Effect of Hyperbaric Oxygen & Allopurinol on the Survival of Irradiated Rat Skin Flap.
- Author:
Man Koon SUH
;
Beyoung Yun PARK
;
Dong Kyun RAH
;
Chang Oak SUH
- Publication Type:Original Article
- MeSH:
Allopurinol*;
Animals;
Humans;
Oxygen*;
Rats*;
Skin*
- From:Journal of the Korean Society of Plastic and Reconstructive Surgeons
1999;26(4):652-658
- CountryRepublic of Korea
- Language:Korean
-
Abstract:
The objectives of this study sere to investigate how the local irradiation affect the survival of random pattern skin flap, and whether or not hyperbaric oxygen and allopurional can improve the survival of the irradiated rat skin flap. There have been many reports about the effects of hyperbaric oxygen and allpurinol on skin flaps. However, very few reports have been presented on the effects of hyperbaric oxygen and allpurinol in treating irradiated skin flaps. The author examined the local irradiation effect on rat skin flap survival after irradiation of 20 Gy, 3 days postoperatively, on cranially based random pattern dorsal skin flap, which was 3 x 9cm in size. The flap survival length was measured in experimental groups treated with hyperbaric oxygen (2.5 atm absolute, 100% oxygen, once a day for 7days) after irradiation and with hyperbaric oxygen combined with allopurinol (100mg/kg, once a day for 7 days), in comparison with a radiation-only group. On reviewing the flap survival length 10 days postoperati-vely, the average flap survival length in the radiation-only group was 2.2+/-0.5cm, while in the non-radiation group it was 5.5+/-0.3cm. The reduction ratio of flap survival by irradiation was 60%. There was a significant increase in the mean flap survival length in the groups treated with hyperbaric oxygen (4.0+/-1.6cm) and hyperbaric oxygen combined with allopurinol (5.5+/-1.8cm).

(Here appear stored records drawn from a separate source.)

(* ===== verification/MqttProps.v ===== *)
(** * What the MQTT bridge guarantees

    Forwarding against the log as a list of batches, the way of a message from
    a publisher through a partition to a subscriber, the invariant of the
    bridge's connections, and who can change or read a topic. *)

From stdpp Require Import prelude list gmap strings.
From Stdlib Require Import ZArith Lia.
From S2P Require Import Prelude GoStrings GoBinary Wire Credential Ratelimit RecordBatch Index Segment SegmentOps Partition PartitionOps.
From S2P Require Import Compaction CompactionProps CompactionWriter Idempotence Store Authz Group Broker BrokerProps OneRecord Sasl Server MqttPacket Mqtt.

(** ** Forwarding *)

(** The packets a forwarder sends for decoded batches. *)
Definition forward_all (fwd : mqttForwarder) (kt : gostring) (ds : list RecordBatch) : list (list byte) :=
  mjoin (map (fun d => forward_records fwd kt (rb_Records d)) ds).

Lemma forward_loop_spec fuel fwd kt bs ds o e next :
  Forall wf_raw bs -> chain o bs e -> 0 <= o -> e <= 4611686018427387904 -> next <= o ->
  Forall2 decodes_as bs ds -> (length (mjoin bs) < fuel)%nat ->
  forward_loop fuel fwd kt (mjoin bs) next
  = Ok (if bool_decide (bs = []) then next else e, forward_all fwd kt ds).
Proof.
  intros Hw Hc H0 He Hn Hd. revert fuel o next Hc H0 Hn. induction Hd as [|b d bs ds Hb _ IH];
    intros fuel o next Hc H0 Hn Hf; (destruct fuel as [|fuel]; [lia|]); [done|].
  apply Forall_cons in Hw as [Hwb Hw]. pose proof Hwb as (H61 & _ & _ & Hlod). destruct Hc as [Hbase Hc].
  pose proof (chain_mono _ _ _ Hw Hc) as Hmono. rewrite mjoin_cons in *. rewrite length_app in Hf.
  destruct (header_app b (mjoin bs) Hwb) as (h & Hh & Ht & _ & _).
  cbn [forward_loop]. pose proof (zlen_nonneg (mjoin bs)).
  rewrite (proj2 (Z.leb_gt _ _)) by (rewrite zlen_app; lia). rewrite Hh, Ht.
  rewrite (proj2 (Z.leb_gt _ _)), (proj2 (Z.ltb_ge _ _)) by (rewrite ?zlen_app; lia). cbn [orb].
  unfold zlen in *. rewrite Nat2Z.id, take_app_length, drop_app_length.
  destruct (decodes_fields _ _ Hb) as [Eb El]. unfold decodes_as in Hb. rewrite Hb, Eb, El, Hbase.
  rewrite i64_id by mlia. rewrite (proj2 (Z.ltb_lt _ _)) by lia.
  rewrite (IH Hw fuel (o + raw_lod b + 1)) by (done || lia). cbn [obind]. f_equal. f_equal.
  case_bool_decide as E; [|done]. subst bs. cbn in Hc. by rewrite Hc.
Qed.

The increased ratio of flap survival in each group was 85% and 150% when compared to the radiation-only group. The author found that rat skin flap survival decreased, even at an early stage, as a result of high dose local irradiation and that decreased flap survival by irradiation could be restored by hyperbaric oxygen and allopurinol. The group treated with hyperbaric oxygen combined with allopurinol showed increased flap survival over the group treated with hyperbaric oxygen only. The results showed a method which could possibly increase flap survival in cancer patients who require early radiation after flap surgery.